Irish Pages
- Cover of Vol 5, Issue 1: Language and Languages
- Editors: Chris Agee, Kathleen Jamie, Meg Bateman
- Categories: Literary magazine
- Frequency: Biannual
- First issue: 2002
- Country: Northern Ireland, UK
- Based in: Belfast
- Language: English and Irish
- Website: http://www.irishpages.org
- ISSN: 1477-6162

= Irish Pages =

Literary magazine in Belfast

Irish Pages: A Journal of Contemporary Writing is a literary magazine published in Belfast and edited by Chris Agee, Kathleen Jamie and Meg Bateman.

Since its full-scale launch in 2003, Irish Pages has established itself as the island’s premier literary journal, combining a large general readership with outstanding writing from Ireland and overseas. With a print-run now standing at 3,000, the journal is also, increasingly, read outside Ireland and Britain. Widely considered the Irish equivalent of Granta in England, or The Paris Review in the United States, it offers an unrivalled window on the literary and cultural life of the British Isles – and further afield.

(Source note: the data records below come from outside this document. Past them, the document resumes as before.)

(** ** Theorems *)

(** C2: one round of retries (fresh or resumed): it starts at most so many runs;
    when it returns, every failed test has a summary: one that was there already
    is kept, a new one is "flaky" exactly when one of its retries passed and
    "failed" otherwise; its retries are among the runner's results, stay within
    the allowed attempts and end with the first success, and a test is only called
    failed after all the serial attempts left to it have been made: its retries are
    parallel ones, at most as many as the earlier rounds left, and then serial ones,
    numbered from 1, exactly as many as its own counter leaves.  The namespace
    it shows is that of a retry, and only for a failed test whose namespace was
    meant to be kept. *)
Theorem execute_test_retries_spec {env : Env} (a : args) (s : state)
    (Hpar : (0 < parallel a)%Z) (Hnd : NoDup (failed_tests (rn s)))
    (Hdone : (0 ≤ parallel_attempts_done (rn s))%Z) (Hcnt : counters_ok s) :
  let '(r, s') := execute_test_retries a s in
  failed_tests (rn s') = failed_tests (rn s) ∧
  runs_le (length (failed_tests (rn s)) *
             (Z.to_nat (attempts_parallel a) + Z.to_nat (attempts_serial a))) s s' ∧
  (r = Ok true → ∀ t, t ∈ failed_tests (rn s) →
     ∃ sm, dget t (test_summaries (rn s')) = Some sm ∧
       (∀ old, dget t (test_summaries (rn s)) = Some old → sm = old) ∧
       (dget t (test_summaries (rn s)) = None →
          ts_test_name sm = t ∧
          final_status sm = (if any_success (retry_results sm) then "flaky" else "failed") ∧
          total_attempts sm = (1 + Z.of_nat (length (retry_results sm)))%Z ∧
          retries_ok a s s' t (retry_results sm) ∧
          (∀ ns, final_namespace sm = Some ns →
             any_success (retry_results sm) = false ∧ delete_failed_namespaces a = false ∧
             ∃ res, res ∈ retry_results sm ∧ namespace res = Some ns))).
Proof.
  cut (wp (execute_test_retries a) (λ r s', failed_tests (rn s') = failed_tests (rn s) ∧
    runs_le (length (failed_tests (rn s)) *
             (Z.to_nat (attempts_parallel a) + Z.to_nat (attempts_serial a))) s s' ∧
    (r = Ok true → ∃ pr sr,
      (∀ t, dget t (test_summaries (rn s')) = summary_after a (rn s) pr sr t (failed_tests (rn s))) ∧
      (∀ t, t ∈ failed_tests (rn s) → dget t (test_summaries (rn s)) = None →
        retries_ok a s s' t (all_retries pr sr t)))) s).
  { unfold wp. destruct (execute_test_retries a s) as [r s']. simpl.
    intros (H1 & H2 & H3). split_and!; [done..|]. intros Hr t Ht.
    destruct (H3 Hr) as (pr & sr & Hs & Hok). specialize (Hs t). specialize (Hok t Ht).
    unfold summary_after in Hs. destruct (dget t (test_summaries (rn s))) as [old|] eqn:Eo.
    - exists old. split_and!; [done|naive_solver|done].
    - rewrite decide_True in Hs by done. eexists. split_and!; [exact Hs|done|]. intros _.
      split_and!; try done; [by apply Hok|].
      intros ns. by apply (summarize_namespace a t (test_initial_result (rn s) t) (all_retries pr sr t)). }
  apply wp_execute_test_retries; [done..| |].
  - intros e s' ((_ & _ & Hft & _) & _) Hle. by split_and!.
  - intros s' pr sr Hft _ Hle Hs Hok. split_and!; [done..|]. intros _. by exists pr, sr.
Qed.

Late 2018 saw the launch of the Press in the sense of an annual programme of major book-publishing, under its new bilingual imprint, The Irish Pages Press/Cló an Mhíl Bhuí. Currently, the Press is limited to poetry, essays, memoir and other forms of non-fiction (including the graphic novel form), in both English and Irish.

== About the Journal ==
Irish Pages is a Belfast journal combining Irish, European and international perspectives. It seeks to create a novel literary space in Northern Ireland adequate to the unfolding cultural potential of the new political dispensation. The magazine is cognizant of the need to reflect in its pages the various meshed levels of human relations: the regional (Ulster), the national (Britain and Ireland), the continental (the whole of Europe), and the global.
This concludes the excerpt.